▶ [EXERCISE DETAILS]: Where in the entries below does "then" appear? Copy every line that has it.

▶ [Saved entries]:
Start of Block

(* ===== verification/SoftFloatRun.v ===== *)
(** * Running programs with and without floating point

    LLVM's meaning of the programs of [SoftFloat], and the documented
    behaviour of the compiler runtime's integer routines.  Comparison and
    classification of IEEE values are defined on their bits; the operations
    that round are a parameter. *)

From Stdlib Require Import ZArith Lia.
From stdpp Require Import base numbers list gmap strings.
From S2P Require Import Prelude Bytes SoftFloat.
Import SoftFloat.

Local Open Scope Z_scope.

(** ** IEEE values *)

(** Arithmetic on bits; integers are rounded to a value and values truncated
    to an integer ([None] for infinities and NaNs). *)
Class FloatOps := {
  fbinary : float_binary → bool → Z → Z → Z;
  fextend : Z → Z;
  ftruncate : Z → Z;
  fromInteger : bool → Z → Z;
  toInteger : bool → Z → option Z;
}.

Definition magnitudeOf (f32 : bool) (x : Z) : Z := Z.land x (Z.ones (widthOf f32 - 1)).
Definition signOf (f32 : bool) (x : Z) : bool := Z.testbit x (widthOf f32 - 1).
Definition nan (f32 : bool) (x : Z) : bool := exponentMask f32 <? magnitudeOf f32 x.

(** IEEE order is the order of the signed magnitudes; the two zeros are equal. *)
Definition orderKey (f32 : bool) (x : Z) : Z := if signOf f32 x then - magnitudeOf f32 x else magnitudeOf f32 x.

Definition fcompare (f32 : bool) (x y : Z) : option comparison :=
  if nan f32 x || nan f32 y then None else Some (orderKey f32 x ?= orderKey f32 y).

Definition fcmp (p : float_predicate) (c : option comparison) : bool :=
  match p, c with
  | FCMP_FALSE, _ => false
  | FCMP_TRUE, _ => true
  | (FCMP_OEQ | FCMP_OGE | FCMP_OLE | FCMP_UEQ | FCMP_UGE | FCMP_ULE | FCMP_ORD), Some Eq => true
  | (FCMP_OLT | FCMP_OLE | FCMP_ONE | FCMP_ULT | FCMP_ULE | FCMP_UNE | FCMP_ORD), Some Lt => true
  | (FCMP_OGT | FCMP_OGE | FCMP_ONE | FCMP_UGT | FCMP_UGE | FCMP_UNE | FCMP_ORD), Some Gt => true
  | (FCMP_UNO | FCMP_UEQ | FCMP_UGT | FCMP_UGE | FCMP_ULT | FCMP_ULE | FCMP_UNE), None => true
  | _, _ => false
  end.

(** The class of a value, one bit of the mask. *)
Definition classOf (f32 : bool) (x : Z) : Z :=
  let m := magnitudeOf f32 x in
  let pick negative positive := if signOf f32 x then negative else positive in
  if exponentMask f32 <? m then (if Z.land x (quietMask f32) =? 0 then fcSNan else fcQNan)
  else if m =? exponentMask f32 then pick fcNegInf fcPosInf
  else if m =? 0 then pick fcNegZero fcPosZero
  else if Z.land m (exponentMask f32) =? 0 then pick fcNegSubnormal fcPosSubnormal
  else pick fcNegNormal fcPosNormal.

End of Block

▶ [YOUR SOLUTION]:
Definition orderKey (f32 : bool) (x : Z) : Z := if signOf f32 x then - magnitudeOf f32 x else magnitudeOf f32 x.
  if nan f32 x || nan f32 y then None else Some (orderKey f32 x ?= orderKey f32 y).
  let pick negative positive := if signOf f32 x then negative else positive in
  if exponentMask f32 <? m then (if Z.land x (quietMask f32) =? 0 then fcSNan else fcQNan)
  else if m =? exponentMask f32 then pick fcNegInf fcPosInf
  else if m =? 0 then pick fcNegZero fcPosZero
  else if Z.land m (exponentMask f32) =? 0 then pick fcNegSubnormal fcPosSubnormal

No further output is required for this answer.